Para além do esporte, o Jovem Feliz realizou mutirões de limpeza, o espaço deixou de ser local de descarte de resíduos e a comunidade passou a ter coleta de lixo. Rodrigo Kuyumjian, que atua no Instituto Lina Galvani, afirma que foi doada uma casa para funcionar como espaço para debates comunitários, batizada de Casa de Diálogo.

“O que o futebol tem a ver com isso? É uma maneira de aproximar esses jovens e mobilizar a formação de novas lideranças comunitárias. Eles frequentam a Casa de Diálogo, porque daqui alguns anos serão os adultos dessa comunidade”, explica.

Quem acessa o esporte no Brasil?

No entanto, infelizmente, a história de Angico dos Dias não é a regra. Na periferia de Salvador (BA) vivem os irmãos Esther Victória e Márcio Silva, de 10 e 13 anos. Eles estão em busca de financiamento para a ida ao Campeonato Sul-Americano de Karatê, que acontece em dezembro deste ano, no Chile. Atletas do Centro Social Urbano de Castelo Branco (CSU), Esther e Márcio foram às redes sociais pedir apoio para conseguirem participar da competição. Criada em janeiro de 2024, a vaquinha online tem como meta o valor de R$15 mil. Até o fechamento desta reportagem, ainda não havia sido arrecadado nenhum recurso pela plataforma. Caso consigam, serão os únicos atletas autistas baianos no campeonato. 

As dificuldades para angariar os recursos necessários apontam um cenário comum a diversos atletas brasileiros, que, em meio à falta de incentivo, veem oportunidades sendo perdidas.  

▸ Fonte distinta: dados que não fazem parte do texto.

Definition liquidate_accounts (ctx : MarginfiFuzzContext) (liquidator liquidatee : UserAccount)
    (asset_bank liab_bank : BankAccounts) (ais : list AccountInfo) : LendingAccountLiquidate :=
  {| lq_marginfi_group := fz_marginfi_group ctx; lq_asset_bank := fb_bank asset_bank;
     lq_liab_bank := fb_bank liab_bank; lq_liquidator_marginfi_account := margin_account liquidator;
     lq_signer := fz_owner ctx; lq_liquidatee_marginfi_account := margin_account liquidatee;
     lq_bank_liquidity_vault_authority := fb_liquidity_vault_authority liab_bank;
     lq_bank_liquidity_vault := fb_liquidity_vault liab_bank;
     lq_bank_insurance_vault := fb_insurance_vault liab_bank; lq_token_program := fb_token_program liab_bank;
     lq_remaining := mint_info liab_bank ++ ais |}.
Definition liquidation_cached (liquidator liquidatee : UserAccount) (asset_bank liab_bank : BankAccounts)
    : list Pubkey :=
  [margin_account liquidator; margin_account liquidatee; fb_bank asset_bank; fb_liquidity_vault asset_bank;
   fb_bank liab_bank; fb_liquidity_vault liab_bank; fb_insurance_vault liab_bank].
Definition liquidation_writable (liquidator liquidatee : UserAccount) (asset_bank liab_bank : BankAccounts)
    : list Pubkey :=
  [fb_bank asset_bank; fb_bank liab_bank; margin_account liquidator; margin_account liquidatee;
   fb_liquidity_vault liab_bank; fb_insurance_vault liab_bank].

Definition process_liquidate_account (ctx : MarginfiFuzzContext) (liquidator_idx liquidatee_idx asset_amount : Z)
    (s : FuzzState) : MarginfiResult FuzzState :=
  let s := refresh_oracle_accounts ctx s in
  let? liquidator := index (fz_accounts ctx) liquidator_idx in
  let? liquidatee := index (fz_accounts ctx) liquidatee_idx in
  let? w := sort_balances (margin_account liquidator) (world s) in
  let? w := sort_balances (margin_account liquidatee) w in
  let s := with_world w s in
  if margin_account liquidator =? margin_account liquidatee then Ok (record_metric MLiquidate false s)
  else
    match get_liquidation_banks w liquidatee (fz_banks ctx) with
    | None => Ok (record_metric MLiquidate false s)
    | Some (asset_bank_idx, liab_bank_idx) =>
        if asset_bank_idx =? liab_bank_idx then Ok (record_metric MLiquidate false s)
        else
          let? asset_bank := index (fz_banks ctx) asset_bank_idx in
          let? liab_bank := index (fz_banks ctx) liab_bank_idx in
          let cache := cache_new w (liquidation_cached liquidator liquidatee asset_bank liab_bank) in
          let? asset_oracle := oracle_info s asset_bank in
          let? liab_oracle := oracle_info s liab_bank in
          let bank_map := get_bank_map (fz_banks ctx) in
          let? liquidator_ais :=
            get_remaining_accounts s liquidator bank_map [fb_bank liab_bank; fb_bank asset_bank] [] in
          let? liquidatee_ais := get_remaining_accounts s liquidatee bank_map [] [] in
          let c := liquidate_accounts ctx liquidator liquidatee asset_bank liab_bank
                     ([asset_oracle; liab_oracle] ++ liquidator_ais ++ liquidatee_ais) in
          let? '(m, k) := liquidate_context w c in
          let? '(success, s) :=
            finish s cache (liquidation_writable liquidator liquidatee asset_bank liab_bank)
              [RiskEngineInitRejected : error; IsolatedAccountIllegalState : error; IllegalUtilizationRatio : error;
               IllegalLiquidation : error; AccountDisabled : error; MathError : error]
              (liquidate_handler w (sysvar_clock s) c asset_amount m k) in
          let? s := if success then process_handle_bankruptcy ctx liquidatee_idx liab_bank_idx s else Ok s in
          Ok (record_metric MLiquidate success s)
    end.

(** [update_oracle] *)
Definition set_price (updated_price : Z) (p : SolanaPriceAccount) : SolanaPriceAccount :=
  mkPriceAccount (spa_prod p) (Z.max updated_price 0) (spa_agg_conf p) (spa_expo p) (spa_prev_price p)
    (spa_timestamp p) (Z.max updated_price 0) (Z.max updated_price 0) (spa_ema_denom p).
Definition process_update_oracle (ctx : MarginfiFuzzContext) (bank_idx price_change : Z) (s : FuzzState)
    : MarginfiResult FuzzState :=
  let? b := index (fz_banks ctx) bank_idx in
  let s := with_oracles (alter (set_price price_change) (fb_oracle b) (oracles s)) s in
  Ok (with_metrics (mkMetrics (counts (metrics s)) (price_update (metrics s) + 1) (error_counts (metrics s))) s).

Definition advance_time (time : Z) (s : FuzzState) : MarginfiResult FuzzState :=
  let? t := unwrap (u64_checked (last_sysvar_current_timestamp s + time)) in
  Ok (mkState _ (world s) (oracles s) t (metrics s)).
End Actions.

(** ** Random values *)
(** [arbitrary::Unstructured]: the fuzzer's bytes. *)
Class Unstructured := {
  Bytes : Type;
  is_exhausted : Bytes → bool;
  int_in_range : Z → Z → Bytes → outcome unit (Z * Bytes);
  arbitrary_bool : Bytes → outcome unit (bool * Bytes);
  choose : list Z → Bytes → outcome unit (Z * Bytes)
}.
Class UnstructuredLaws (U : Unstructured) : Prop := {
  int_in_range_spec lo hi u v u' : int_in_range lo hi u = Ok (v, u') → lo ≤ v ≤ hi;
  choose_spec l u v u' : choose l u = Ok (v, u') → v ∈ l
}.

Inductive TokenType : Set := Tokenkeg | Token22 | Token22WithFee (transfer_fee_basis_points maximum_fee : Z).
Record BankAndOracleConfig := mkBankAndOracle {
  bo_oracle_native_price : Z; bo_mint_decimals : Z;
  bo_asset_weight_init : I80F48; bo_asset_weight_maint : I80F48;
  bo_liability_weight_init : I80F48; bo_liability_weight_maint : I80F48;
  bo_deposit_limit : Z; bo_borrow_limit : Z; bo_token_type : TokenType; bo_risk_tier_isolated : bool
}.
Inductive Action : Set :=
| Deposit (account bank asset_amount : Z)
| Borrow (account bank asset_amount : Z)
| UpdateOracle (bank price : Z)
| Repay (account bank asset_amount : Z) (repay_all : bool)
| Withdraw (account bank asset_amount : Z) (withdraw_all : bool)
| Liquidate (liquidator liquidatee asset_amount : Z).

Definition N_USERS : Z := 2.
Definition N_BANKS : Z := 16.
Definition ASSET_UNIT : Z := 1000000000.
Definition N_ACTIONS : nat := 400.

Section Arbitrary.
Context {U : Unstructured}.

(** The four index and amount types. *)
Definition arbitrary_price_change (u : Bytes) : outcome unit (Z * Bytes) :=
  if is_exhausted u then Panic else int_in_range 0 1000000000000 u.
Definition arbitrary_account_idx (u : Bytes) : outcome unit (Z * Bytes) :=
  if is_exhausted u then Panic else int_in_range 0 (N_USERS - 1) u.
Definition arbitrary_bank_idx (u : Bytes) : outcome unit (Z * Bytes) :=
  if is_exhausted u then Panic else int_in_range 0 (N_BANKS - 1) u.
Definition arbitrary_asset_amount (u : Bytes) : outcome unit (Z * Bytes) :=
  if is_exhausted u then Panic else let? '(v, u) := int_in_range 1 10 u in Ok (v * ASSET_UNIT, u).

Definition arbitrary_token_type (u : Bytes) : outcome unit (TokenType * Bytes) :=
  let? '(discriminant, u) := choose [0; 1; 2] u in
  if discriminant =? 0 then Ok (Tokenkeg, u)
  else if discriminant =? 1 then Ok (Token22, u)
  else
    let? '(fee_bps, u) := int_in_range 0 10000 u in
    let? '(max_fee, u) := int_in_range 0 1000000 u in
    Ok (Token22WithFee fee_bps max_fee, u).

No vídeo publicado no Instagram, os irmãos aparecem carregando no pescoço medalhas que conquistaram nos campeonatos Norte-Nordeste, Baiano, Brasileiro, Pan-Americano e no Mundial de Karatê. Apesar da pouca idade, os dois têm trilhado caminhos vitoriosos, que demonstram o poder transformador do esporte, como destaca Itamar Judson, professor de Esther e Márcio, no CSU – espaço que se mantém com o trabalho voluntário de professores.

“Quanto mais se investe no esporte, no social, mais jovens têm oportunidade. Além de estarem envolvidos com atividades que somam no crescimento enquanto cidadãos,  ampliam as chances para que se afastem da vulnerabilidade social”

ITAMAR JUDSON, professor no Centro Social Urbano de Castelo Branco (BA)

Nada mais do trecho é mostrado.